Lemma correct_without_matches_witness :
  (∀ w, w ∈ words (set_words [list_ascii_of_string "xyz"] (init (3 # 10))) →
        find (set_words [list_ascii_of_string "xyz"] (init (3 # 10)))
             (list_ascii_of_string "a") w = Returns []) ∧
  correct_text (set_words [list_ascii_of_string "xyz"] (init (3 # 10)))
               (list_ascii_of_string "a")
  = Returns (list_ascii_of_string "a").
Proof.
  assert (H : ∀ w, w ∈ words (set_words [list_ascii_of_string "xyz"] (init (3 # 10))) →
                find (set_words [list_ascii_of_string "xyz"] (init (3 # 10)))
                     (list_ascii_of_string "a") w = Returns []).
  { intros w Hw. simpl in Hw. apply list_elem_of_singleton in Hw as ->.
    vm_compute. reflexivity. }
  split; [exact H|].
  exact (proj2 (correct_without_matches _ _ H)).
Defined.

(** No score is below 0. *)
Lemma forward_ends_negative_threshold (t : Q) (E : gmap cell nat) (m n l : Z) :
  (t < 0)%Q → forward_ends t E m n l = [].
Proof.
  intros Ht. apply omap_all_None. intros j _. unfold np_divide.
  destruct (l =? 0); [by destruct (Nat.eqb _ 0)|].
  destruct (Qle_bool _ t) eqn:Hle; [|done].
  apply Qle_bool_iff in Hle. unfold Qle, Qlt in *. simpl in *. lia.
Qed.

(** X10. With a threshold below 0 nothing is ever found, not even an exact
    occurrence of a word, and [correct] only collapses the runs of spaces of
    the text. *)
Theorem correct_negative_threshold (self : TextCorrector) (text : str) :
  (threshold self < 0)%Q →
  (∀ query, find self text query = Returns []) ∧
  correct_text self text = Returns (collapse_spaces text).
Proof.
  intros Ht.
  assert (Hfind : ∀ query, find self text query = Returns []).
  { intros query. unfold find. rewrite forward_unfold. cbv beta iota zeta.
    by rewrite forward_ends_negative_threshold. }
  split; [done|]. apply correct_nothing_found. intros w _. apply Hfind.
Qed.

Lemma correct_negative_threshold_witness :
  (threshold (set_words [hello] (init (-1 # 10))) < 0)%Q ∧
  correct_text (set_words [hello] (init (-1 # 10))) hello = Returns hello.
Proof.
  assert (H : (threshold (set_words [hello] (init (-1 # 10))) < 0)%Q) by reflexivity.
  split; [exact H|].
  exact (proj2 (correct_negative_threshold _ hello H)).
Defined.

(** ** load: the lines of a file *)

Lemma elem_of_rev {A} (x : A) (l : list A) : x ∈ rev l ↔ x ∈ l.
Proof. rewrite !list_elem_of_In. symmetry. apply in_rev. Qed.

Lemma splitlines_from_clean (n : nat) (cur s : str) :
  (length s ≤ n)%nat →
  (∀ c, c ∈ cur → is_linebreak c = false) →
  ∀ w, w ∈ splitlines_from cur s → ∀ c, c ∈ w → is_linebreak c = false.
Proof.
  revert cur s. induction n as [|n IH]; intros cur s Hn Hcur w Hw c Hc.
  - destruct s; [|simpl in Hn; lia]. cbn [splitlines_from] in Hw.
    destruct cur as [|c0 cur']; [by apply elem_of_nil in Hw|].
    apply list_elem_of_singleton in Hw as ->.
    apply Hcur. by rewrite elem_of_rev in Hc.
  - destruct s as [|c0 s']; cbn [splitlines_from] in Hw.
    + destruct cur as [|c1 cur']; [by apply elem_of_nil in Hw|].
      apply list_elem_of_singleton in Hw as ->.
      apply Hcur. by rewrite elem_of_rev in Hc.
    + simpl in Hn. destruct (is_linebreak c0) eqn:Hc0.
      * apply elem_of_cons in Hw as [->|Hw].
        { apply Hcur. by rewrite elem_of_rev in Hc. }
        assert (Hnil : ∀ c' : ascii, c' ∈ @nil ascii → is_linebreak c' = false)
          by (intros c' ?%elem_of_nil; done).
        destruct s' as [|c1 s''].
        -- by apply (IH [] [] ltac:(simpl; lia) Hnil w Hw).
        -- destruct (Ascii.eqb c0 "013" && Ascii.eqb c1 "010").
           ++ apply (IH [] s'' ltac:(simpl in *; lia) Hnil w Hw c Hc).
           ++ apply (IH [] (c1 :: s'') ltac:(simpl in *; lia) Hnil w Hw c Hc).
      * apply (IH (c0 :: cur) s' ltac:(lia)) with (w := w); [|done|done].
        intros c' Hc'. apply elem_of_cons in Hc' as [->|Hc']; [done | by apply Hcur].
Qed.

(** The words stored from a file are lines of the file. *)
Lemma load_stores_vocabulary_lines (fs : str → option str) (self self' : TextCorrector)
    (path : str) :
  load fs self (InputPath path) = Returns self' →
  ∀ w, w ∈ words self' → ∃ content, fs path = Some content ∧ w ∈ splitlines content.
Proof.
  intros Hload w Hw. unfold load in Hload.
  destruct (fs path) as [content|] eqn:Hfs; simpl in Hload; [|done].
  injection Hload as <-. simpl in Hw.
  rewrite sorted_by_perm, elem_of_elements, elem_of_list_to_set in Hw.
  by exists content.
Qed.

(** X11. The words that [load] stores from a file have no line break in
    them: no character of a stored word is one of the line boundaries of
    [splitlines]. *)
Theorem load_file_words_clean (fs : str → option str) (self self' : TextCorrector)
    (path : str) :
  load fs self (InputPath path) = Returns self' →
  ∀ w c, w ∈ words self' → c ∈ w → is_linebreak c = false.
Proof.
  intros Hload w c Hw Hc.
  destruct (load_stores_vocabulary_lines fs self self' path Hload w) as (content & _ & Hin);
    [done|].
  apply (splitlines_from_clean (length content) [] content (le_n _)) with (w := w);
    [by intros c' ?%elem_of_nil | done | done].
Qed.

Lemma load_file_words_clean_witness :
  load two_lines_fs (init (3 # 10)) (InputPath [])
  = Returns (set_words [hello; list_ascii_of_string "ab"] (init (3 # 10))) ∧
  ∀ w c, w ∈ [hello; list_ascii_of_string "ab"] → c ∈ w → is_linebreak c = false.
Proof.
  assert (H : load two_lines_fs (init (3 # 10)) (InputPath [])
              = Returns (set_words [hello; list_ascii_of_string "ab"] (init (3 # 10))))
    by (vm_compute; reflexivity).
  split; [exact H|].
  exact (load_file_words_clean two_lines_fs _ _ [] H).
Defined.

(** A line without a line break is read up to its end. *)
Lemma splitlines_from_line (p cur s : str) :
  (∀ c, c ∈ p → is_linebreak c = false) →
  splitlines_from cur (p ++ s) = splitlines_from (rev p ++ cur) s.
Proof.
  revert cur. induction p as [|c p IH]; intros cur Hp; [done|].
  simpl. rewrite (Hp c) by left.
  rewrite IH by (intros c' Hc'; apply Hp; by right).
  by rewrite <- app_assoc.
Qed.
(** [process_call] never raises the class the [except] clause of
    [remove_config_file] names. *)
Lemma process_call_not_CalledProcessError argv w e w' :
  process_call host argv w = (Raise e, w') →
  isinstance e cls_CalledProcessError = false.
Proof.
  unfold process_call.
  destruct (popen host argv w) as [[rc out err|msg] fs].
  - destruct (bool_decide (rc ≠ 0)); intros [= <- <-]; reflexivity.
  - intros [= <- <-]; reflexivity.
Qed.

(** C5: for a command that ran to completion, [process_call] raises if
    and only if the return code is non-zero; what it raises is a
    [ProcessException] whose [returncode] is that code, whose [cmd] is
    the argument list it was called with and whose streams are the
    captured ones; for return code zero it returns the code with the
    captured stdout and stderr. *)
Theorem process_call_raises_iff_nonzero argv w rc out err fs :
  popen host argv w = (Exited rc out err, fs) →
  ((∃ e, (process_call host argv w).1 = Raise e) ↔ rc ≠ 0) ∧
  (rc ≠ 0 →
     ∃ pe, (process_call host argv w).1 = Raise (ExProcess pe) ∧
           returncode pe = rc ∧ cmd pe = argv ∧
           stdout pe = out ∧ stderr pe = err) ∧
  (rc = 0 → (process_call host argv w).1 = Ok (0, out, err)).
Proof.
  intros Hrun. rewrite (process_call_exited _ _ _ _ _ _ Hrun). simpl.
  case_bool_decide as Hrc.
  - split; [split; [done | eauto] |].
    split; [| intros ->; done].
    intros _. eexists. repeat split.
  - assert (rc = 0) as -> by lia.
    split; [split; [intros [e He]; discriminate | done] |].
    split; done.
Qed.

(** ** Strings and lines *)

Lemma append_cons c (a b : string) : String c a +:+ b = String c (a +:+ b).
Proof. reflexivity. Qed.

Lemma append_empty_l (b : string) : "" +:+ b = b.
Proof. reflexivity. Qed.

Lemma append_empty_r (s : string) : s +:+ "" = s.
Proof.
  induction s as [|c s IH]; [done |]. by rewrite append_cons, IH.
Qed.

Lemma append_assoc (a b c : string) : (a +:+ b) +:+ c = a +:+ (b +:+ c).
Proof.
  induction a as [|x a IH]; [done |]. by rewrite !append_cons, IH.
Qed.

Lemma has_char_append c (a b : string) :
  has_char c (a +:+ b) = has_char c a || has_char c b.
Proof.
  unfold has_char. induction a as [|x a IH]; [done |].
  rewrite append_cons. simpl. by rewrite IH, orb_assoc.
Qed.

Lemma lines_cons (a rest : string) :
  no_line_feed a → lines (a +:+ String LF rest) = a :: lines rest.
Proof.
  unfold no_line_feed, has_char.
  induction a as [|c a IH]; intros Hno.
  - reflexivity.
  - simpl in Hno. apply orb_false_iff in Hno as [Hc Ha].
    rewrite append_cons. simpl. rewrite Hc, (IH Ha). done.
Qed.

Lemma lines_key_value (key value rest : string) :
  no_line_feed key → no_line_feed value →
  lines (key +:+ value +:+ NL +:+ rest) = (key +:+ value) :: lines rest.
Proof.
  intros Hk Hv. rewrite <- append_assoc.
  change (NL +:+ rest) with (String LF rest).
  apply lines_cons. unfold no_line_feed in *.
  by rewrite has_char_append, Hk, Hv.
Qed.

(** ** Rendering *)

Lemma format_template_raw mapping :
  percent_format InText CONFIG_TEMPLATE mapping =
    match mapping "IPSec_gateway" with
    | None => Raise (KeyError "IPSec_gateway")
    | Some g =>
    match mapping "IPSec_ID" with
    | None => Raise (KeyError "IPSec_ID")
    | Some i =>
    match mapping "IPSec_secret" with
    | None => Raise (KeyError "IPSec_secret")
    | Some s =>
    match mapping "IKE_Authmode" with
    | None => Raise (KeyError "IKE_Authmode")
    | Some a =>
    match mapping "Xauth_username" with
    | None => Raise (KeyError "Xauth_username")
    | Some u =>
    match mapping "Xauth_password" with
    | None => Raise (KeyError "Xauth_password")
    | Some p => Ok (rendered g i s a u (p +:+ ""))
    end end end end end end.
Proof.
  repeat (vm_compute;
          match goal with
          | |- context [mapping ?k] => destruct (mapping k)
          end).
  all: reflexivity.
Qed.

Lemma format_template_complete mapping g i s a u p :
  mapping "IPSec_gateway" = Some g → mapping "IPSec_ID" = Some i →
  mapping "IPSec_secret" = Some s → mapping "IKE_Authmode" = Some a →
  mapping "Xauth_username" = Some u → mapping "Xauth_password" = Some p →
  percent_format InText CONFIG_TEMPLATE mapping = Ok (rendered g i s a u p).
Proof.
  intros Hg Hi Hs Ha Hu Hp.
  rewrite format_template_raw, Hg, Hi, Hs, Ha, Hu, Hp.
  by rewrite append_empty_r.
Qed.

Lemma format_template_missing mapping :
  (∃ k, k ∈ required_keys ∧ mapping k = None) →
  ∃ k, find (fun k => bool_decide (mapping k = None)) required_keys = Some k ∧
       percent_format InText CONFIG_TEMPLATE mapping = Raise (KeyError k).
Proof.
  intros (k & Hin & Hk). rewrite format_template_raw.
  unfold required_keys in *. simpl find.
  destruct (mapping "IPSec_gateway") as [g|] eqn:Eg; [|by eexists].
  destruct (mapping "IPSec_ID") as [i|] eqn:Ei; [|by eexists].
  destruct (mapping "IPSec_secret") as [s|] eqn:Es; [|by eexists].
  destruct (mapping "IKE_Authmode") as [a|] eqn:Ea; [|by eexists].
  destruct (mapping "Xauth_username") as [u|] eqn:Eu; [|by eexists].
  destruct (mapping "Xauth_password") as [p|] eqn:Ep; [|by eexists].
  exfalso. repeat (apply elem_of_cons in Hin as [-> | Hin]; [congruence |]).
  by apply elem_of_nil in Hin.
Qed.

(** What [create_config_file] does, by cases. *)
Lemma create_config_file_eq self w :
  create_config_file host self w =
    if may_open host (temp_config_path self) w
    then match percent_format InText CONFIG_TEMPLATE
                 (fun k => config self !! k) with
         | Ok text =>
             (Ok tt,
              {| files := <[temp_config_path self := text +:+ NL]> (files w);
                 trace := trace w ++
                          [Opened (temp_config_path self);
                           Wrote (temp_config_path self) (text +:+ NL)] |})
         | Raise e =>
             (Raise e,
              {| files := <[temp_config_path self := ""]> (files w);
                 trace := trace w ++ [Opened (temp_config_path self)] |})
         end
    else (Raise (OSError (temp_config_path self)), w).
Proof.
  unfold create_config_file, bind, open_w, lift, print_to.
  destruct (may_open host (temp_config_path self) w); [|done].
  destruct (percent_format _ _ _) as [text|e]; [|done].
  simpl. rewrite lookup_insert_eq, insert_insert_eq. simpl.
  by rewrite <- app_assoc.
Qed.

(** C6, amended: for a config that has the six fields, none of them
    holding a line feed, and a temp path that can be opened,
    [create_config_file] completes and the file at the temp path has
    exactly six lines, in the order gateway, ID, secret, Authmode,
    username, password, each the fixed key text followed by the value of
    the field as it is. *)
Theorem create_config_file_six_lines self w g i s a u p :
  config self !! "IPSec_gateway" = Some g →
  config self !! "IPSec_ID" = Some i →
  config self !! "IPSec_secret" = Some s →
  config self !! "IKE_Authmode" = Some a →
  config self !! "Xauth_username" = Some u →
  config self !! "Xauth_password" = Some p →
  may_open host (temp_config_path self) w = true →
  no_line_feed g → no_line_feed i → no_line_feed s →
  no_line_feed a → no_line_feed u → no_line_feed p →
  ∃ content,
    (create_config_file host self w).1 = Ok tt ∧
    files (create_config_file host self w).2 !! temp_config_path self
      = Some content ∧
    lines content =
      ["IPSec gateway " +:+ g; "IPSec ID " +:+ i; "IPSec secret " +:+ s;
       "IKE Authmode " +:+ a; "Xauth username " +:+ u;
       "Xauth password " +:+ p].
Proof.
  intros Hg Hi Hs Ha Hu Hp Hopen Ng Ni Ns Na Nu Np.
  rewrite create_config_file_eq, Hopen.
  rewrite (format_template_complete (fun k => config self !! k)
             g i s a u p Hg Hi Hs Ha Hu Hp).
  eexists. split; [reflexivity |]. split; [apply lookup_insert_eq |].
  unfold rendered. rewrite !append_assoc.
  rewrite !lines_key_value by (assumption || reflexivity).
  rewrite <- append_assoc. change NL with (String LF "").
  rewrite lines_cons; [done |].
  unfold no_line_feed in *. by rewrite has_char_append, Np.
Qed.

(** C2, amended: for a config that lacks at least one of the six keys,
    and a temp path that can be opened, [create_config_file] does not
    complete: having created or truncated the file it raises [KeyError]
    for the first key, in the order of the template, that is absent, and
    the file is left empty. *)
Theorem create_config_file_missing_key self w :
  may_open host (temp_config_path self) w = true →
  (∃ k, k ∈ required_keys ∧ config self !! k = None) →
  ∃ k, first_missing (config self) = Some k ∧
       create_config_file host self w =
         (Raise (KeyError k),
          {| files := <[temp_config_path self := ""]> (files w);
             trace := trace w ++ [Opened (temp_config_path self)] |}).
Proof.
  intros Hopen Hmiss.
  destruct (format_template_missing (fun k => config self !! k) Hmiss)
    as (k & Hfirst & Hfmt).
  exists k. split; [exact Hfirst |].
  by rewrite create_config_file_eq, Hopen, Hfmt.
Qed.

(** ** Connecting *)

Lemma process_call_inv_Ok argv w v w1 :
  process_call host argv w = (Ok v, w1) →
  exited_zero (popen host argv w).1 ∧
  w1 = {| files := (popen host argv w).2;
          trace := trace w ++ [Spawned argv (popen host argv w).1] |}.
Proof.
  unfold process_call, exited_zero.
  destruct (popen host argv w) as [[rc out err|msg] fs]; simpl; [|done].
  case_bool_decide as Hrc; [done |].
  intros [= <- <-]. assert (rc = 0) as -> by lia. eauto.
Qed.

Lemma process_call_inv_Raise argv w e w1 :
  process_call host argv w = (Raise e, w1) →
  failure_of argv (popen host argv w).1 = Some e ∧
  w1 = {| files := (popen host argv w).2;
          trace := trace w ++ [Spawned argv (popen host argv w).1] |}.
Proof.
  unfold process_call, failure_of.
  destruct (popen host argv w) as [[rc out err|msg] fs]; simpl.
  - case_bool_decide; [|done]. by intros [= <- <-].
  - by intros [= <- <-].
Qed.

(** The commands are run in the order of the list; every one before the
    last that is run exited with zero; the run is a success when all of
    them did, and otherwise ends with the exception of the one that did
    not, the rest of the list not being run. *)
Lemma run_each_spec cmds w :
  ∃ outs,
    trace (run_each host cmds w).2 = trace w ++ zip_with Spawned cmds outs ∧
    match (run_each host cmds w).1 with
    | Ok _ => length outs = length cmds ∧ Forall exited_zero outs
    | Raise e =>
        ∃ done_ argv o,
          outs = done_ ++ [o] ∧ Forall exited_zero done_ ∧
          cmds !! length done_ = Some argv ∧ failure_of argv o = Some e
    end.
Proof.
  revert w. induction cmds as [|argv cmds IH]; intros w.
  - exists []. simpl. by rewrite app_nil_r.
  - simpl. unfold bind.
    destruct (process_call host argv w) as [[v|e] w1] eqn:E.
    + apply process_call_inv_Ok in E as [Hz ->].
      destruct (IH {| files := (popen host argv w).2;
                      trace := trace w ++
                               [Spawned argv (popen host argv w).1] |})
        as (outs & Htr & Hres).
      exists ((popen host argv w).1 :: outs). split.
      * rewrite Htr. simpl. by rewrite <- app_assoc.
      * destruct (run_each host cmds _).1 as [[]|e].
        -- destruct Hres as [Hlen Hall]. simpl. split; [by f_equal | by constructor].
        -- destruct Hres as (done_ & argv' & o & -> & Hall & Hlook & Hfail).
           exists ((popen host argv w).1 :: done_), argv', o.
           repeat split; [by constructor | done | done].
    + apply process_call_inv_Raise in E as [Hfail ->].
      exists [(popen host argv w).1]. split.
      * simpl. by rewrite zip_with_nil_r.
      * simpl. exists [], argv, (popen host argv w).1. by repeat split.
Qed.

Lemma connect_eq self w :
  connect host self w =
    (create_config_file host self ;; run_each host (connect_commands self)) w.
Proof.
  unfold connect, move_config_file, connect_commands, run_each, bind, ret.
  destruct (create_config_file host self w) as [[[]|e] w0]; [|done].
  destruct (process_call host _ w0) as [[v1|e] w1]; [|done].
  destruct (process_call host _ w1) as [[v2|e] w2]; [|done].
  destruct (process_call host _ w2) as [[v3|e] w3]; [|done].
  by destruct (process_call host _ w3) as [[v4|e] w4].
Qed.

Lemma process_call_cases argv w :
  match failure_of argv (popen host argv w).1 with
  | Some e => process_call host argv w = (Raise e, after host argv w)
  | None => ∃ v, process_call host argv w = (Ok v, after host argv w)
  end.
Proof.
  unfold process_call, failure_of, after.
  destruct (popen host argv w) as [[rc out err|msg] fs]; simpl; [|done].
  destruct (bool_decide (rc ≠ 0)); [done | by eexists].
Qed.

++++++++++++++++++++

» Exercise instructions:
Your answer should be one number: how many lines of the records hold "Hfind".

» Solution for this exercise:
2